(** * tsdocs: the documentation-build job protocol

    A shallow embedding of

    - [src/client/api/get-package-docs.ts]: the poll client ([pollQueue]),
      the error taxonomy ([getErrorMessage]) and the two entry points
      ([getPackageDocs], [getPackageDocsSync]);
    - [src/server/workers/docs-builder-worker.js]: the idle watchdog and the
      job handler of the worker process.

    The JavaScript values that cross the process boundary are JSON values;
    they are modelled by [JsValue].  Asynchronous functions are modelled in a
    state-and-exception monad over an explicit [World] (clock, requests
    issued, timers set, console output); the network and the timers are an
    oracle ([Platform]). *)

From Stdlib Require Import ZArith String Ascii List Bool Lia DecimalString.
Import ListNotations.
Local Open Scope string_scope.
Local Open Scope Z_scope.
Set Warnings "-register-all".

(** ** JavaScript values *)

Module Js.

(** The values [JSON.parse] produces, and [undefined] for what is absent.
    Numbers are the integers (HTTP status codes, intervals and clock readings
    in milliseconds); an object is the list of its own properties. *)
Inductive JsValue : Type :=
| JsUndefined
| JsNull
| JsBool (b : bool)
| JsNumber (n : Z)
| JsString (s : string)
| JsArray (elems : list JsValue)
| JsObject (props : list (string * JsValue)).

(** How an evaluation completes: with a value, or abruptly with a thrown
    value. *)
Inductive Completion (A : Type) : Type :=
| Normal (a : A)
| Throw (e : JsValue).
Arguments Normal {A} a.
Arguments Throw {A} e.

(** A [TypeError] instance, by the properties a handler can read from it;
    the messages are worded as V8 words them. *)
Definition TypeError (message : string) : JsValue :=
  JsObject [("name", JsString "TypeError"); ("message", JsString message)].

Definition nl : string := String (ascii_of_nat 10) EmptyString.

(** [Number::toString] on an integer (exact below 10^21). *)
Definition number_to_string (n : Z) : string :=
  NilZero.string_of_int (Z.to_int n).

(** [ToBoolean]. *)
Definition truthy (v : JsValue) : bool :=
  match v with
  | JsUndefined | JsNull => false
  | JsBool b => b
  | JsNumber n => negb (n =? 0)
  | JsString s => negb (s =? "")%string
  | JsArray _ | JsObject _ => true
  end.

Definition nullish (v : JsValue) : bool :=
  match v with
  | JsUndefined | JsNull => true
  | _ => false
  end.

(** [v === "lit"] and [v === n]. *)
Definition is_string (v : JsValue) (lit : string) : bool :=
  match v with
  | JsString s => (s =? lit)%string
  | _ => false
  end.

Definition is_number (v : JsValue) (lit : Z) : bool :=
  match v with
  | JsNumber n => n =? lit
  | _ => false
  end.

(** Own properties of an object: the first binding of a key is the
    property. *)
Fixpoint lookup (k : string) (props : list (string * JsValue)) : option JsValue :=
  match props with
  | [] => None
  | (k', v) :: rest => if (k' =? k)%string then Some v else lookup k rest
  end.

Definition has_own (k : string) (props : list (string * JsValue)) : bool :=
  match lookup k props with
  | Some _ => true
  | None => false
  end.

(** [{...props, k: v}]: an existing property keeps its place and takes the
    new value, a new one is added last. *)
Fixpoint define (k : string) (v : JsValue) (props : list (string * JsValue))
  : list (string * JsValue) :=
  match props with
  | [] => [(k, v)]
  | (k', v') :: rest =>
      if (k' =? k)%string then (k', v) :: rest else (k', v') :: define k v rest
  end.

(** [v.k] on a value that is neither [undefined] nor [null], for the
    property names this code reads ([status], [name], [extra], [message],
    ...), none of which a built-in prototype defines: an object gives its own
    property, every other value gives [undefined]. *)
Definition read (v : JsValue) (k : string) : JsValue :=
  match v with
  | JsObject props =>
      match lookup k props with
      | Some x => x
      | None => JsUndefined
      end
  | _ => JsUndefined
  end.

(** [v.k]: reading a property of [undefined] or [null] throws. *)
Definition get (v : JsValue) (k : string) : Completion JsValue :=
  match v with
  | JsUndefined =>
      Throw (TypeError ("Cannot read properties of undefined (reading '" ++ k ++ "')"))
  | JsNull =>
      Throw (TypeError ("Cannot read properties of null (reading '" ++ k ++ "')"))
  | _ => Normal (read v k)
  end.

(** [v?.k]. *)
Definition get_opt (v : JsValue) (k : string) : JsValue :=
  if nullish v then JsUndefined else read v k.

Definition cannot_convert : JsValue :=
  TypeError "Cannot convert object to primitive value".

(** [ToString], which is also what [+] with a string operand and a template
    literal apply.  An array joins its elements with a comma, [undefined]
    and [null] elements giving the empty string.  An object inherits
    [Object.prototype.toString] unless it has an own [toString] property;
    a property read from JSON is not callable, and then no conversion is
    left. *)
Fixpoint ToString (v : JsValue) : Completion string :=
  match v with
  | JsUndefined => Normal "undefined"
  | JsNull => Normal "null"
  | JsBool true => Normal "true"
  | JsBool false => Normal "false"
  | JsNumber n => Normal (number_to_string n)
  | JsString s => Normal s
  | JsArray elems =>
      (fix join (l : list JsValue) : Completion string :=
         match l with
         | [] => Normal ""
         | x :: rest =>
             match (if nullish x then Normal "" else ToString x) with
             | Throw e => Throw e
             | Normal s =>
                 match rest with
                 | [] => Normal s
                 | _ :: _ =>
                     match join rest with
                     | Throw e => Throw e
                     | Normal r => Normal (s ++ "," ++ r)
                     end
                 end
             end
         end) elems
  | JsObject props =>
      if has_own "toString" props then Throw cannot_convert
      else Normal "[object Object]"
  end.

(** [Array.prototype.join(sep)]. *)
Definition element_string (x : JsValue) : Completion string :=
  if nullish x then Normal "" else ToString x.

Fixpoint Array_join (sep : string) (l : list JsValue) : Completion string :=
  match l with
  | [] => Normal ""
  | x :: rest =>
      match element_string x with
      | Throw e => Throw e
      | Normal s =>
          match rest with
          | [] => Normal s
          | _ :: _ =>
              match Array_join sep rest with
              | Throw e => Throw e
              | Normal r => Normal (s ++ sep ++ r)
              end
          end
      end
  end.

(** [v.join(sep)]: only an array has a callable [join]. *)
Definition call_join (v : JsValue) (sep : string) : Completion string :=
  match v with
  | JsArray elems => Array_join sep elems
  | JsUndefined | JsNull =>
      match get v "join" with
      | Throw e => Throw e
      | Normal _ => Throw (TypeError "join is not a function")
      end
  | _ => Throw (TypeError "join is not a function")
  end.

(** [String.prototype.includes], to state what a message contains. *)
Fixpoint includes (needle hay : string) : bool :=
  String.prefix needle hay
  || match hay with
     | EmptyString => false
     | String _ rest => includes needle rest
     end.

(** Values whose [ToString] completes: no object with an own [toString]
    among the value and, for arrays, the elements that are joined. *)
Fixpoint stringifiable (v : JsValue) : bool :=
  match v with
  | JsArray elems =>
      (fix all (l : list JsValue) : bool :=
         match l with
         | [] => true
         | x :: rest => stringifiable x && all rest
         end) elems
  | JsObject props => negb (has_own "toString" props)
  | _ => true
  end.

Section JsValue_induction.

Variable Q : JsValue -> Prop.
Hypothesis Q_undefined : Q JsUndefined.
Hypothesis Q_null : Q JsNull.
Hypothesis Q_bool : forall b, Q (JsBool b).
Hypothesis Q_number : forall n, Q (JsNumber n).
Hypothesis Q_string : forall s, Q (JsString s).
Hypothesis Q_array : forall elems, Forall Q elems -> Q (JsArray elems).
Hypothesis Q_object : forall props, Q (JsObject props).

(** Induction on a value, with the property at hand for the elements of an
    array. *)
Fixpoint JsValue_elems_ind (v : JsValue) : Q v :=
  match v with
  | JsUndefined => Q_undefined
  | JsNull => Q_null
  | JsBool b => Q_bool b
  | JsNumber n => Q_number n
  | JsString s => Q_string s
  | JsArray elems =>
      Q_array elems
        ((fix each (l : list JsValue) : Forall Q l :=
            match l with
            | [] => Forall_nil Q
            | x :: rest => Forall_cons x (JsValue_elems_ind x) (each rest)
            end) elems)
  | JsObject props => Q_object props
  end.

End JsValue_induction.

End Js.
Import Js.

(** ** The client: [src/client/api/get-package-docs.ts] *)

Module Client.

Inductive Method : Type := GET | POST.

(** How a promise of [axios] settles. *)
Inductive Settled : Type :=
| Fulfilled (response : JsValue)
| Rejected (reason : JsValue).

(** What the code cannot decide: the k-th HTTP request takes some time and
    settles somehow, the k-th timer fires after some time, and
    [JSON.stringify] is the engine's. *)
Record Platform : Type := {
  respond : nat -> Method -> string -> Z * Settled;
  timer_fires : nat -> JsValue -> Z;
  JSON_stringify : JsValue -> string
}.

(** What the code can observe or cause. *)
Record World : Type := {
  now : Z;                              (* Date.now() *)
  requests : list (Method * string);    (* HTTP requests issued, oldest first *)
  timers : list JsValue;                (* delays given to setTimeout, oldest first *)
  warnings : list (list JsValue)        (* arguments of console.warn calls *)
}.

(** An [AxiosResponse] and an [AxiosError], as [axios] builds them. *)
Definition axios_response (status : Z) (data : JsValue) : JsValue :=
  JsObject [("data", data); ("status", JsNumber status)].

Definition axios_error (response : option (Z * JsValue)) : JsValue :=
  match response with
  | Some (status, data) =>
      JsObject [("message", JsString ("Request failed with status code " ++ number_to_string status));
                ("response", axios_response status data)]
  | None => JsObject [("message", JsString "Network Error")]
  end.

(** How a call of an asynchronous function ends: it returns, throws (the
    promise rejects), or is still polling when the rounds allowed are used
    up. *)
Inductive Outcome (A : Type) : Type :=
| Returned (a : A)
| Thrown (e : JsValue)
| Pending.
Arguments Returned {A} a.
Arguments Thrown {A} e.
Arguments Pending {A}.

Definition M (A : Type) : Type := World -> Outcome A * World.

Definition ret {A} (a : A) : M A := fun w => (Returned a, w).
Definition throw {A} (e : JsValue) : M A := fun w => (Thrown e, w).
Definition pending {A} : M A := fun w => (Pending, w).

Definition bind {A B} (m : M A) (k : A -> M B) : M B :=
  fun w =>
    match m w with
    | (Returned a, w') => k a w'
    | (Thrown e, w') => (Thrown e, w')
    | (Pending, w') => (Pending, w')
    end.

(** [try { x = body } catch (err) { handler } ; rest]: what [rest] throws is
    not caught. *)
Definition try_catch {A B} (body : M A) (handler : JsValue -> M B) (rest : A -> M B)
  : M B :=
  fun w =>
    match body w with
    | (Returned a, w') => rest a w'
    | (Thrown e, w') => handler e w'
    | (Pending, w') => (Pending, w')
    end.

Definition lift {A} (c : Completion A) : M A :=
  match c with
  | Normal a => ret a
  | Throw e => throw e
  end.

Declare Scope js_scope.
Delimit Scope js_scope with js.
Notation "x <- m ;; k" := (bind m (fun x => k))
  (at level 61, m at next level, right associativity) : js_scope.
Notation "m ;;; k" := (bind m (fun _ => k))
  (at level 61, right associativity) : js_scope.
Local Open Scope js_scope.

_WORK REQUEST_
Retype, exactly and in full, the listing from its first line to the one holding "([getPackageDocs], [getPackageDocsSync]);", both included.

_OUTPUT_
(** * tsdocs: the documentation-build job protocol

    A shallow embedding of

    - [src/client/api/get-package-docs.ts]: the poll client ([pollQueue]),
      the error taxonomy ([getErrorMessage]) and the two entry points
      ([getPackageDocs], [getPackageDocsSync]);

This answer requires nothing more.